> [PROBLEM STATEMENT]:
Once the line holding "match o with Return a" is found in the listing below, write it out and each later line exactly, up to and including the one holding "EmptyString => false".

> [DATA SUPPLIED]:
(** * Hotel reservation system: a shallow embedding of hotel.py, customer.py
    and reservation.py, and the properties of the three record stores.

    The three Python modules keep one JSON file each (hotels.json,
    customers.json, reservations.json).  Every operation reloads the whole
    file, changes one record and rewrites the whole file.  The embedding
    follows that shape:

    - a Python/JSON value is a [value]; attributes of the entity classes are
      dynamically typed, so the fields of [Hotel.t], [Customer.t] and
      [Reservation.t] are [value]s, exactly what [from_dict] stores in them;
    - a dict with string keys (a parsed JSON object, the loaded stores) is a
      [gmap string _];
    - the process state is a [world]: the three files and the text printed
      so far ([stdout], a list of [event]s, one per [print] call);
    - a static method is a computation in the monad [M] (state and uncaught
      Python exceptions).

    Assumptions of the model: JSON numbers are integers (no floats); the
    file system performs every write (the [OSError] branch of the [_save_*]
    functions is never taken); one load visits the records in the key order
    of the map rather than in the order of the file, which only decides the
    order of its diagnostics.  The identifiers and names a caller passes are
    strings and the room totals integers; what a file holds is not
    constrained. *)

From Stdlib Require Import ZArith String.
From stdpp Require Import gmap strings list fin_maps.

Set Warnings "-register-all".
#[local] Open Scope string_scope.
#[local] Open Scope list_scope.

(** ** Python values and exceptions *)

Inductive value : Type :=
| VNone
| VBool (b : bool)
| VInt (z : Z)
| VStr (s : string)
| VList (l : list value)
| VDict (d : gmap string value).

Inductive exn : Type :=
| KeyError (k : string)
| TypeError
| AttributeError.

Inductive outcome (A : Type) : Type :=
| Return (a : A)
| Raise (e : exn).
Arguments Return {A} a.
Arguments Raise {A} e.

Definition returned {A} (o : outcome A) : option A :=
  match o with Return a => Some a | Raise _ => None end.

Definition raised {A} (o : outcome A) : option exn :=
  match o with Return _ => None | Raise e => Some e end.

(** The clause [except (KeyError, TypeError)] of the loaders. *)
Definition caught (e : exn) : bool :=
  match e with
  | KeyError _ | TypeError => true
  | AttributeError => false
  end.

(** [int(v)] for the values Python does arithmetic on: [bool] is a subclass
    of [int]. *)
Definition as_int (v : value) : option Z :=
  match v with
  | VInt z => Some z
  | VBool b => Some (Z.b2z b)
  | _ => None
  end.

(** [data[k]] for a string [k]: only a dict can be subscripted by a string. *)
Definition subscript (data : value) (k : string) : outcome value :=
  match data with
  | VDict d =>
      match d !! k with
      | Some v => Return v
      | None => Raise (KeyError k)
      end
  | _ => Raise TypeError
  end.

(** [data.get(k, dflt)]. *)
Definition dict_get (data : value) (k : string) (dflt : value) : outcome value :=
  match data with
  | VDict d => Return (default dflt (d !! k))
  | _ => Raise AttributeError
  end.

(** [v <= n], [v + n] and [n - v] for an integer [n]. *)
Definition py_le (v : value) (n : Z) : outcome bool :=
  match as_int v with
  | Some a => Return (a <=? n)%Z
  | None => Raise TypeError
  end.

Definition py_add (v : value) (n : Z) : outcome Z :=
  match as_int v with
  | Some a => Return (a + n)%Z
  | None => Raise TypeError
  end.

Definition py_rsub (n : Z) (v : value) : outcome Z :=
  match as_int v with
  | Some a => Return (n - a)%Z
  | None => Raise TypeError
  end.

(** [min(v, n)]: Python keeps the first argument unless [n < v]. *)
Definition py_min (v : value) (n : Z) : outcome value :=
  match as_int v with
  | Some a => Return (if (n <? a)%Z then VInt n else v)
  | None => Raise TypeError
  end.

(** [max(0, n)]: the literal 0 is kept unless [n > 0]. *)
Definition py_max0 (n : Z) : value :=
  VInt (if (0 <? n)%Z then n else 0%Z).

(** [x == s] for a string [s]. *)
Definition is_str (s : string) (x : value) : bool :=
  match x with
  | VStr s' => bool_decide (s' = s)
  | _ => false
  end.

(** [s in t] on strings is the substring test. *)
Fixpoint occurs_in (s t : string) : bool :=
  String.prefix s t ||
  match t with
  | EmptyString => false
  | String _ t' => occurs_in s t'
  end.

(** [s in v] for a string [s]. *)
Definition py_contains (v : value) (s : string) : outcome bool :=
  match v with
  | VList l => Return (existsb (is_str s) l)
  | VStr t => Return (occurs_in s t)
  | VDict d => Return (bool_decide (is_Some (d !! s)))
  | VNone | VBool _ | VInt _ => Raise TypeError
  end.

(** [l.remove(s)] on a list that contains [s]: the first equal element goes. *)
Fixpoint remove_first (s : string) (l : list value) : list value :=
  match l with
  | [] => []
  | x :: l' => if is_str s x then l' else x :: remove_first s l'
  end.

(** [v.remove(s)], reached only after [s in v] was true. *)
Definition py_remove (v : value) (s : string) : outcome value :=
  match v with
  | VList l => Return (VList (remove_first s l))
  | _ => Raise AttributeError
  end.

(** [v.append(x)]. *)
Definition py_append (v : value) (x : value) : outcome value :=
  match v with
  | VList l => Return (VList (l ++ [x]))
  | _ => Raise AttributeError
  end.

(** [k in d] and [d[k]] for a dict [d] whose keys are strings: a list or a
    dict is unhashable, every other non-string key is simply absent. *)
Definition py_lookup {A} (d : gmap string A) (k : value) : outcome (option (string * A)) :=
  match k with
  | VStr s => Return ((λ a, (s, a)) <$> d !! s)
  | VList _ | VDict _ => Raise TypeError
  | VNone | VBool _ | VInt _ => Return None
  end.

(** Truth value of an optional string argument: [None] and [""] are false. *)
Definition truthy (a : option string) : option string :=
  match a with
  | Some EmptyString => None
  | _ => a
  end.

(** ** Files, printed messages and the process state *)

Inductive store : Type := Hotels | Customers | Reservations.

(** What [open] and [json.load] find: no file, a file that cannot be read or
    parsed ([OSError], [JSONDecodeError]), or a parsed JSON document. *)
Inductive file : Type :=
| NoFile
| Unreadable
| Parsed (v : value).

(** The messages the sources print. *)
Inductive event : Type :=
| ReadError (s : store)                          (* "Error reading ... file" *)
| RecordError (s : store) (k : string) (e : exn) (* "Error loading ... record" *)
| AlreadyExists (s : store) (id : string)        (* "... already exists." *)
| NotFound (s : store) (id : value)              (* "... not found." *)
| CustomerNotFound (id : string)                 (* "... Cannot create reservation." *)
| NoAvailability (hotel_id : string)             (* "No available rooms ..." *)
| ReservationNotOnRecord (reservation_id : string) (hotel_id : value)
| Created (s : store) (id : string)
| Deleted (s : store) (id : string)
| Modified (s : store) (id : string)
| RoomReserved (hotel_id reservation_id : string)
| RoomCancelled (reservation_id : string) (hotel_id : value)
| Cancelled (reservation_id : string).

Record world : Type := World {
  hotels_file : file;
  customers_file : file;
  reservations_file : file;
  stdout : list event;
}.

Definition file_of (s : store) (w : world) : file :=
  match s with
  | Hotels => hotels_file w
  | Customers => customers_file w
  | Reservations => reservations_file w
  end.

Definition write_file (s : store) (f : file) (w : world) : world :=
  match s with
  | Hotels => World f (customers_file w) (reservations_file w) (stdout w)
  | Customers => World (hotels_file w) f (reservations_file w) (stdout w)
  | Reservations => World (hotels_file w) (customers_file w) f (stdout w)
  end.

Definition write_stdout (es : list event) (w : world) : world :=
  World (hotels_file w) (customers_file w) (reservations_file w) (stdout w ++ es).

(** ** The monad of the static methods *)

Definition M (A : Type) : Type := world → outcome A * world.

#[global] Instance M_ret : MRet M := λ A a w, (Return a, w).

#[global] Instance M_bind : MBind M := λ A B k m w,
  match m w with
  | (Return a, w') => k a w'
  | (Raise e, w') => (Raise e, w')
  end.

Definition lift {A} (o : outcome A) : M A := λ w, (o, w).

Definition print (e : event) : M unit := λ w, (Return tt, write_stdout [e] w).

(** ** Record stores: [_load_*] and [_save_*]

    The three modules repeat the same two functions; they differ in the
    file and in [from_dict] / [to_dict]. *)

Section record_store.
Context {E : Type} (s : store) (from_dict : value → outcome E) (to_dict : E → value).

(** The [for k, v in data.items()] loop with its inner [try]: a record on
    which [from_dict] raises a [KeyError] or a [TypeError] is reported and
    skipped; any other exception leaves the loader. *)
Fixpoint load_loop (items : list (string * value)) (records : gmap string E)
    : M (gmap string E) :=
  match items with
  | [] => mret records
  | (k, v) :: items =>
      match from_dict v with
      | Return x => load_loop items (<[k := x]> records)
      | Raise e =>
          if caught e then
            print (RecordError s k e);;
            load_loop items records
          else lift (Raise e)
      end
  end.

Definition load_records : M (gmap string E) := λ w,
  match file_of s w with
  | NoFile => (Return ∅, w)
  | Unreadable => (Return ∅, write_stdout [ReadError s] w)
  | Parsed (VDict data) => load_loop (map_to_list data) ∅ w
  | Parsed _ => (Raise AttributeError, w)     (* [data.items()] *)
  end.

Definition save_records (records : gmap string E) : M unit := λ w,
  (Return tt, write_file s (Parsed (VDict (to_dict <$> records))) w).

(** The store as the next call sees it: what a load returns in [w]. *)
Definition stored (w : world) : option (gmap string E) :=
  returned (load_records w).1.

(** The messages one load prints for the records [items], and the records
    it keeps. *)
Definition record_errors (items : list (string * value)) : list event :=
  omap (λ kv, RecordError s kv.1 <$> raised (from_dict kv.2)) items.

Definition loaded (items : list (string * value)) (records : gmap string E)
    : gmap string E :=
  foldl (λ m kv, match from_dict kv.2 with
                 | Return x => <[kv.1 := x]> m
                 | Raise _ => m
                 end) records items.
End record_store.

(** ** customer.py *)

Module Customer.

Record t : Type := mk {
  customer_id : value;
  name : value;
  email : value;
  phone : value;
}.

Definition to_dict (self : t) : value :=
  VDict (<["customer_id" := customer_id self]>
        (<["name" := name self]>
        (<["email" := email self]>
        (<["phone" := phone self]> ∅)))).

> [ANSWER TO THE PROBLEM]:
  match o with Return a => Some a | Raise _ => None end.

Definition raised {A} (o : outcome A) : option exn :=
  match o with Return _ => None | Raise e => Some e end.

(** The clause [except (KeyError, TypeError)] of the loaders. *)
Definition caught (e : exn) : bool :=
  match e with
  | KeyError _ | TypeError => true
  | AttributeError => false
  end.

(** [int(v)] for the values Python does arithmetic on: [bool] is a subclass
    of [int]. *)
Definition as_int (v : value) : option Z :=
  match v with
  | VInt z => Some z
  | VBool b => Some (Z.b2z b)
  | _ => None
  end.

(** [data[k]] for a string [k]: only a dict can be subscripted by a string. *)
Definition subscript (data : value) (k : string) : outcome value :=
  match data with
  | VDict d =>
      match d !! k with
      | Some v => Return v
      | None => Raise (KeyError k)
      end
  | _ => Raise TypeError
  end.

(** [data.get(k, dflt)]. *)
Definition dict_get (data : value) (k : string) (dflt : value) : outcome value :=
  match data with
  | VDict d => Return (default dflt (d !! k))
  | _ => Raise AttributeError
  end.

(** [v <= n], [v + n] and [n - v] for an integer [n]. *)
Definition py_le (v : value) (n : Z) : outcome bool :=
  match as_int v with
  | Some a => Return (a <=? n)%Z
  | None => Raise TypeError
  end.

Definition py_add (v : value) (n : Z) : outcome Z :=
  match as_int v with
  | Some a => Return (a + n)%Z
  | None => Raise TypeError
  end.

Definition py_rsub (n : Z) (v : value) : outcome Z :=
  match as_int v with
  | Some a => Return (n - a)%Z
  | None => Raise TypeError
  end.

(** [min(v, n)]: Python keeps the first argument unless [n < v]. *)
Definition py_min (v : value) (n : Z) : outcome value :=
  match as_int v with
  | Some a => Return (if (n <? a)%Z then VInt n else v)
  | None => Raise TypeError
  end.

(** [max(0, n)]: the literal 0 is kept unless [n > 0]. *)
Definition py_max0 (n : Z) : value :=
  VInt (if (0 <? n)%Z then n else 0%Z).

(** [x == s] for a string [s]. *)
Definition is_str (s : string) (x : value) : bool :=
  match x with
  | VStr s' => bool_decide (s' = s)
  | _ => false
  end.

(** [s in t] on strings is the substring test. *)
Fixpoint occurs_in (s t : string) : bool :=
  String.prefix s t ||
  match t with
  | EmptyString => false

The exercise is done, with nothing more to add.